Der Beklagte hat Zweifel an der Zulässigkeit der Untätigkeitsklage, weil der Prozessbevollmächtigte des Klägers nach Einlegung des Widerspruchs mitgeteilt habe, eine Begründung des Widerspruchs erfolge nach Akteneinsichtnahme in den Verwaltungsvorgang der Samtgemeinde E., der bislang noch nicht vorliege. Er, der Vertreter des Klägers, komme von sich aus auf die Angelegenheit zurück. Tatsächlich habe er sich nicht geäußert. In der Sache hält er die Klage für unbegründet. Es könne kein Zweifel an der Ausschlusswirkung der Festsetzungen der 15./22. Änderung des Flächennutzungsplans bestehen. In der Bekanntmachung der 15. Änderung in seinem Amtsblatt vom 15.03.1999 heiße es ausdrücklich „und Ausschluss von Anlagen außerhalb der dargestellten Sonderbaufläche im gesamten Samtgemeindegebiet“. Schon dies mache die Ausschlusswirkung hinreichend deutlich. Sie ergebe sich ohne weiteres auch aus den Darstellungen im Erläuterungsbericht. Die Festsetzungen seien auch wirksam. Bei der Frage, welche Abstände zu Waldbeständen einzuhalten seien, habe die Nutz-, Schutz- und Erholungsfunktion des Waldes im Vordergrund gestanden. Es sei Gemeingut, dass größere Waldbestände in weitaus größerem Maß durch die Bevölkerung zur Erholung genutzt würden als kleinere sowie ältere mehr als jüngere. Daher sei zu den größeren, zusammenhängenden, vielfältiger strukturierten und erschlossenen Waldbeständen ein größerer Abstand gewählt worden, als zu den kleinen, jungen und monostrukturierten. Soweit der Kläger eine Gefälligkeitsplanung zugunsten eines bestimmten Betreibers von Windenergieanlagen vermute, treffe dies ebenso wenig zu wie die Behauptung, die 22. Änderung des Flächennutzungsplans weise Verfahrensfehler auf.

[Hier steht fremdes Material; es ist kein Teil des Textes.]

(** Induction over the slots of one event: a property of loop states
    kept by every commit of an eligible participant holds at every commit
    point and at the end, and the loop returns. *)
Lemma fill_slots_invariant (Q : loop_state -> Prop) (ei : nat) (event : Event.t) :
  (forall s ci chosen,
      Q s -> (ci, chosen) ∈ candidates (ls_store s) event ->
      Q (mkloop (commit (ls_store s) ei ci)
           (counts_incr_if (country_counts s) (Participant.country chosen))
           (counts_incr_if (gender_counts s) (Participant.gender chosen)))) ->
  forall n s,
    Q s ->
    exists s', fill_slots list_sort n ei event s = Ok s'
               /\ Q s'
               /\ Forall Q (fill_trace list_sort n ei event s).
Proof.
  intros Hstep. induction n as [|n IH]; intros s Hs; simpl.
  - exists s. repeat split; auto.
  - destruct (slot_cases ei event s) as [[_ E]|(ci & chosen & Hin & E)];
      rewrite E; simpl.
    + exists s. repeat split; auto.
    + destruct (IH _ (Hstep s ci chosen Hs Hin)) as (s' & E' & Hs' & Ht).
      exists s'. repeat split; auto.
Qed.

Lemma assign_loop_invariant (P : store -> Prop) (evs : list (nat * Event.t)) :
  (forall ei event st ci chosen,
      (ei, event) ∈ evs -> P st -> (ci, chosen) ∈ candidates st event ->
      P (commit st ei ci)) ->
  forall st,
    P st ->
    exists st', assign_loop list_sort evs st = Ok st'
                /\ P st'
                /\ Forall P (assign_trace list_sort evs st).
Proof.
  induction evs as [|[ei event] rest IH]; intros Hstep st Hst; simpl.
  - exists st. repeat split; auto.
  - destruct (fill_slots_invariant (fun s => P (ls_store s)) ei event
                (fun s ci chosen => Hstep ei event (ls_store s) ci chosen
                                      ltac:(set_solver))
                (Z.to_nat (Event.capacity event)) (mkloop st ∅ ∅) Hst)
      as (s' & E & Hs' & Ht).
    unfold fill_event. rewrite E. simpl.
    destruct (IH (fun ei' event' st0 ci chosen H =>
                    Hstep ei' event' st0 ci chosen ltac:(set_solver))
                (ls_store s') Hs')
      as (st' & E' & Hst' & Ht').
    exists st'. repeat split; auto.
    apply Forall_app. split; [|assumption].
    apply Forall_fmap. exact Ht.
Qed.

(** The run returns, and every store it goes through keeps the
    relationship invariants and the static fields of the input. *)
Lemma assign_events_consistent (st : store) :
  consistent st ->
  exists st', assign_events_with list_sort st = Ok st'
    /\ (consistent st' /\ same_static st st')
    /\ Forall (fun x => consistent x /\ same_static st x)
              (commit_points list_sort st).
Proof.
  intros Hc. unfold assign_events_with, commit_points.
  apply (assign_loop_invariant (fun x => consistent x /\ same_static st x)).
  - intros ei event st1 ci chosen Hin [Hc1 Hs1] Hcand.
    apply candidates_elem in Hcand as [Hp He].
    split.
    + eapply commit_consistent; eauto.
      apply (same_static_linked st); [exact Hs1|].
      unfold enumerate in Hin.
      apply elem_of_lookup_imap in Hin as (j & ev & E & Hev).
      inversion E; subst. unfold linked. rewrite Hev. reflexivity.
    + eapply same_static_trans; [exact Hs1|apply commit_same_static].
  - split; [exact Hc|apply same_static_refl].
Qed.

End EngineFacts.

(** ** The pool of candidates across a commit *)

Lemma enumerate_fst {X : Type} (l : list X) :
  (enumerate l).*1 = seq 0 (length l).
Proof.
  unfold enumerate. rewrite fmap_imap.
  rewrite (imap_ext _ (fun j _ => id j)) by reflexivity.
  rewrite imap_seq_0. apply list_fmap_id.
Qed.

Lemma enumerate_lookup {X : Type} (l : list X) (i : nat) (x : X) :
  (i, x) ∈ enumerate l <-> l !! i = Some x.
Proof.
  unfold enumerate. rewrite elem_of_lookup_imap. split.
  - intros (j & y & E & H). inversion E; subst. exact H.
  - intros H. exists i, x. auto.
Qed.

In dieser Sache hatte zunächst am 28.02.2003 eine mündliche Verhandlung stattgefunden, im Rahmen derer das Gericht auf Bedenken an der Rechtmäßigkeit des Abwägungsvorgangs der Beigeladenen bezüglich der 15. und 22. Änderung des Flächennutzungsplans hingewiesen hatte. Diese hatten sich im Wesentlichen darauf bezogen, dass dadurch, dass bei der Suche nach geeigneten Standorten die Größe der Radien um Einzelgebäude und Siedlungsgebiete anders festgelegt worden war, als sie nach den Abstandshinweisen des Nds. Innenministers vorgesehen ist, möglicherweise die Suche nach Potenzialflächen in unzulässiger Weise verengt worden sei. Des Weiteren schien nicht hinreichend plausibel dargestellt, weshalb im Rahmen der 22. Änderung des Flächennutzungsplans die Beigeladene unterschiedliche Entfernungen zu Waldbeständen angenommen hatte, nämlich 100 m zu Privatforsten und 200 m zu Staatsforsten.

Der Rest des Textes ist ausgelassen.